(* ===== verification/CatalogApply.v ===== *)
(** [CatalogStore._apply_snapshot]: a valid newer snapshot is applied, the tables keep
    their invariant, and what the result reports is what the tables hold. *)
From S2P Require Import Prelude PyDecimal Domain StorageModels SelectionModels Selector SelectorFacts PyText CatalogJson.
From S2P Require Import CatalogRows CatalogListing CatalogFacts ListingFacts CatalogStore CatalogTables StateStore.

(** ** Lists in the order of their keys *)
Definition in_order {A} (f : A -> string) (l : list A) : Prop := StronglySorted (fun a b => on_key f string_leb a b = true) l.

Lemma in_order_by_key {A} (f : A -> string) l : in_order f (by_key f l).
Proof. apply py_sorted_sorted, _. Qed.
Lemma by_key_id {A} (f : A -> string) l : in_order f l -> by_key f l = l.
Proof. intros H. by apply sorted_id. Qed.
Lemma in_order_filter {A} (f : A -> string) p l : in_order f l -> in_order f (List.filter p l).
Proof.
  induction 1 as [|x l Hl IH Hx]; [constructor|]. cbn. destruct (p x); [|done]. constructor; [done|].
  rewrite Forall_forall in Hx |- *. intros y Hy. apply Hx. apply list_elem_of_In in Hy. apply filter_In in Hy as [Hy _].
  by apply list_elem_of_In.
Qed.
Lemma in_order_keys {A B} (f : A -> string) (g : B -> string) l l' : f <$> l = g <$> l' -> in_order f l -> in_order g l'.
Proof.
  revert l'. induction l as [|x l IH]; intros [|y l']; try done; [intros; constructor|]. rewrite !fmap_cons.
  intros [= Hxy Hl] Hs. apply StronglySorted_inv in Hs as [Hs' Hx]. constructor; [by apply IH|].
  rewrite Forall_forall in Hx. apply Forall_forall. intros z Hz. apply (list_elem_of_fmap_2 g) in Hz. rewrite <- Hl in Hz.
  apply list_elem_of_fmap in Hz as (w & Hzw & Hw). specialize (Hx w Hw). unfold on_key in *. by rewrite <- Hxy, Hzw.
Qed.
Lemma NoDup_filter_keys {A} (f : A -> string) p l : NoDup (f <$> l) -> NoDup (f <$> List.filter p l).
Proof.
  induction l as [|x l IH]; [done|]. rewrite fmap_cons. intros [Hn Hnd]%NoDup_cons. cbn. destruct (p x); [|by apply IH].
  rewrite fmap_cons. apply NoDup_cons. split; [|by apply IH]. intros (y & Hy & Hin)%list_elem_of_fmap. apply Hn.
  apply list_elem_of_In in Hin. apply filter_In in Hin as [Hin _]. apply list_elem_of_In in Hin. rewrite Hy. by apply list_elem_of_fmap_2.
Qed.
Lemma elem_of_lfilter {A} p (l : list A) x : x ∈ List.filter p l <-> x ∈ l /\ p x = true.
Proof. by rewrite !list_elem_of_In, filter_In. Qed.
(* ===== verification/Concrete.v ===== *)
(** A JSON codec that satisfies the law of [JsonCodecLaws], and a digest function whose
    results have the form of SHA-256 digests: what the examples of the catalog store are
    evaluated with.  Neither is the code's own, which are libraries. *)
From stdpp Require Import countable.
From Stdlib Require Import Ascii.
From S2P Require Import Prelude PyDecimal Domain SelectionModels CatalogJson.

(** ** Trees *)
Abbreviation tree := (gen_tree (string + Z)).

Fixpoint to_tree (j : Json) : tree :=
  match j with
  | JNull => GenNode 0 []
  | JBool b => GenNode 1 [GenLeaf (inr (Z.b2z b))]
  | JInt n => GenNode 2 [GenLeaf (inr n)]
  | JStr s => GenNode 3 [GenLeaf (inl s)]
  | JList items => GenNode 4 (List.map to_tree items)
  | JDict items => GenNode 5 (List.map (fun kv => GenNode 6 [GenLeaf (inl kv.1); to_tree kv.2]) items)
  | JDecimal _ => GenNode 7 []
  end.

Fixpoint of_tree (t : tree) : option Json :=
  match t with
  | GenNode 0 [] => Some JNull
  | GenNode 1 [GenLeaf (inr b)] => Some (JBool (negb (b =? 0)))
  | GenNode 2 [GenLeaf (inr n)] => Some (JInt n)
  | GenNode 3 [GenLeaf (inl s)] => Some (JStr s)
  | GenNode 4 l =>
      JList <$> (fix all l := match l with
        | [] => Some []
        | t :: l => match of_tree t, all l with Some j, Some items => Some (j :: items) | _, _ => None end
        end) l
  | GenNode 5 l =>
      JDict <$> (fix all l := match l with
        | [] => Some []
        | GenNode 6 [GenLeaf (inl k); t] :: l =>
            match of_tree t, all l with Some j, Some items => Some ((k, j) :: items) | _, _ => None end
        | _ => None
        end) l
  | _ => None
  end.

Lemma tree_roundtrip j : plain j = true -> of_tree (to_tree j) = Some j.
Proof.
  induction j as [|b|n|d|s|items IH|items IH] using json_nested_ind; intros Hp; try done; [by destruct b| |];
    cbn in *; [|apply andb_true_iff in Hp as [_ Hp]]; rewrite forallb_forall in Hp; rewrite Forall_forall in IH;
    setoid_rewrite list_elem_of_In in IH.
  - match goal with |- JList <$> ?m = _ => enough (m = Some items) as ->; [done|] end.
    induction items as [|j items IHl]; [done|]. cbn in *. rewrite (IH j), IHl by auto. done.
  - match goal with |- JDict <$> ?m = _ => enough (m = Some items) as ->; [done|] end.
    induction items as [|[k j] items IHl]; [done|]. pose proof (IH (k, j)) as Hj.
    pose proof (Hp (k, j)) as Hpj. cbn in *. rewrite Hj, IHl by auto. done.
Qed.

(** ** Bits *)
Fixpoint bits (p : BinNums.positive) : string :=
  match p with xH => "" | xO p => String "0"%char (bits p) | xI p => String "1"%char (bits p) end.
Fixpoint of_bits (s : string) : BinNums.positive :=
  match s with
  | EmptyString => xH
  | String c s => if bool_decide (c = "0"%char) then xO (of_bits s) else xI (of_bits s)
  end.
Lemma bits_roundtrip p : of_bits (bits p) = p.
Proof. induction p as [p IH|p IH|]; cbn; by rewrite ?IH. Qed.

Definition example_codec : JsonCodec := {|
  encode_json j := bits (encode (to_tree j));
  decode_json s :=
    match decode (of_bits s) ≫= of_tree with Some j => Ok j | None => Err (ValueError "invalid JSON") end |}.

Lemma example_codec_laws : JsonCodecLaws (H := example_codec).
Proof. split. intros j Hj. cbn. rewrite bits_roundtrip, countable.decode_encode. cbn. by rewrite tree_roundtrip. Qed.

(** ** Digests *)
Definition hex_digit (n : Z) : ascii := ascii_of_nat (Z.to_nat (if n <? 10 then 48 + n else 87 + n)).
Fixpoint hex (digits : nat) (n : Z) : string :=
  match digits with O => "" | S d => String (hex_digit (n mod 16)) (hex d (n / 16)) end.
Definition checksum (s : string) : Z :=
  foldl (fun h c => Z.land (h * 1099511628211 + Z.of_nat (nat_of_ascii c) + 1) 18446744073709551615) 14695981039346656037
    (String.list_ascii_of_string s).
Definition example_digest (s : string) : string := hex 64 (checksum s).

Lemma lower_hex_digit n : 0 <= n < 16 -> lower_hex (hex_digit n) = true.
Proof.
  intros H. assert (Hall : forallb (fun n => lower_hex (hex_digit n)) (seqZ 0 16) = true) by (vm_compute; done).
  rewrite forallb_forall in Hall. apply Hall, list_elem_of_In, elem_of_seqZ. lia.
Qed.

Lemma hex_ok d n : String.length (hex d n) = d /\ forallb lower_hex (String.list_ascii_of_string (hex d n)) = true.
Proof.
  revert n. induction d as [|d IH]; intros n; [done|]. destruct (IH (n / 16)) as [Hl Hf]. cbn [hex String.length
    String.list_ascii_of_string forallb]. rewrite Hl, Hf, lower_hex_digit; [done|]. apply Z.mod_pos_bound. lia.
Qed.

Lemma example_digest_ok s : config_sha256_ok (example_digest s) = true.
Proof. unfold config_sha256_ok, example_digest. destruct (hex_ok 64 (checksum s)) as [-> ->]. done. Qed.

(** ** The round trip of a payload *)
Definition ex_payload : Json :=
  JDict [("since", JInt (-7)); ("fees", JList [JDecimal (Dec 10 (-2)); JBool true; JNull]); ("name", JStr "a")].

Lemma typed_json_roundtrip_witness :
  _decode_typed_json (H := example_codec) (_encode_typed_json (H := example_codec) ex_payload) = Ok (sorted_json ex_payload) /\
  json_eqb ex_payload (sorted_json ex_payload) = true.
Proof.
  apply (typed_json_roundtrip (H := example_codec) (H0 := example_codec_laws) ex_payload).
  vm_compute. reflexivity.
Defined.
________________________________________
- [Work required] Stopping at the line containing "revert l'. induction", please repeat exactly every line from the very start of the entries, that line included, and nothing more.

- [Answer area]
(* ===== verification/CatalogApply.v ===== *)
(** [CatalogStore._apply_snapshot]: a valid newer snapshot is applied, the tables keep
    their invariant, and what the result reports is what the tables hold. *)
From S2P Require Import Prelude PyDecimal Domain StorageModels SelectionModels Selector SelectorFacts PyText CatalogJson.
From S2P Require Import CatalogRows CatalogListing CatalogFacts ListingFacts CatalogStore CatalogTables StateStore.

(** ** Lists in the order of their keys *)
Definition in_order {A} (f : A -> string) (l : list A) : Prop := StronglySorted (fun a b => on_key f string_leb a b = true) l.

Lemma in_order_by_key {A} (f : A -> string) l : in_order f (by_key f l).
Proof. apply py_sorted_sorted, _. Qed.
Lemma by_key_id {A} (f : A -> string) l : in_order f l -> by_key f l = l.
Proof. intros H. by apply sorted_id. Qed.
Lemma in_order_filter {A} (f : A -> string) p l : in_order f l -> in_order f (List.filter p l).
Proof.
  induction 1 as [|x l Hl IH Hx]; [constructor|]. cbn. destruct (p x); [|done]. constructor; [done|].
  rewrite Forall_forall in Hx |- *. intros y Hy. apply Hx. apply list_elem_of_In in Hy. apply filter_In in Hy as [Hy _].
  by apply list_elem_of_In.
Qed.
Lemma in_order_keys {A B} (f : A -> string) (g : B -> string) l l' : f <$> l = g <$> l' -> in_order f l -> in_order g l'.
Proof.
  revert l'. induction l as [|x l IH]; intros [|y l']; try done; [intros; constructor|]. rewrite !fmap_cons.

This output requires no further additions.